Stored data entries
• • •
(** C13: A ROM search is all-or-nothing, leaks nothing and reports exactly the ROMs
    of the chip.  Whatever the directory and its files do, it returns, closes
    every file it opened and the stream, and leaves the output untouched unless
    it succeeds.  On success the output describes the directory: the count is the
    number of matching files and of type bits, a type bit is set exactly when a
    file of that type matches, the record of each such type is that file's type,
    address and name, and the Wi-Fi and Bluetooth versions are the ones every
    matching image that carries one agrees on. *)
Theorem wmt_rom_search_spec path fs firmware out c rest :
  dir_ok fs -> path = c :: rest -> c <> NUL ->
  exists err out' log, wmt_rom_search (Some path) fs firmware (Some out) = Some (err, Some out', log) /\
    (log = [] \/ exists ev, log = EvOpendir :: ev ++ [EvClosedir] /\ paired ev) /\
    (err <> 0 -> out' = out) /\ (err = 0 -> roms_of firmware (dir_entries fs) out').
Proof. apply rom_search_cases. Qed.

(** Two matching images and one of another firmware. *)
Definition sample_rom_header (fw type : Z) : list Z :=
  lit "20200101120000a" ++ replicate 8 0 ++ [fw; 0; 0x12; 0x34; 0x56; 0; 0; 0; type].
• • •
GOAL OF THE EXERCISE
Make a faithful copy of every record above.

WRITTEN SOLUTION
(** C13: A ROM search is all-or-nothing, leaks nothing and reports exactly the ROMs
    of the chip.  Whatever the directory and its files do, it returns, closes
    every file it opened and the stream, and leaves the output untouched unless
    it succeeds.  On success the output describes the directory: the count is the
    number of matching files and of type bits, a type bit is set exactly when a
    file of that type matches, the record of each such type is that file's type,
    address and name, and the Wi-Fi and Bluetooth versions are the ones every
    matching image that carries one agrees on. *)
Theorem wmt_rom_search_spec path fs firmware out c rest :
  dir_ok fs -> path = c :: rest -> c <> NUL ->
  exists err out' log, wmt_rom_search (Some path) fs firmware (Some out) = Some (err, Some out', log) /\
    (log = [] \/ exists ev, log = EvOpendir :: ev ++ [EvClosedir] /\ paired ev) /\
    (err <> 0 -> out' = out) /\ (err = 0 -> roms_of firmware (dir_entries fs) out').
Proof. apply rom_search_cases. Qed.

(** Two matching images and one of another firmware. *)
Definition sample_rom_header (fw type : Z) : list Z :=
  lit "20200101120000a" ++ replicate 8 0 ++ [fw; 0; 0x12; 0x34; 0x56; 0; 0; 0; type].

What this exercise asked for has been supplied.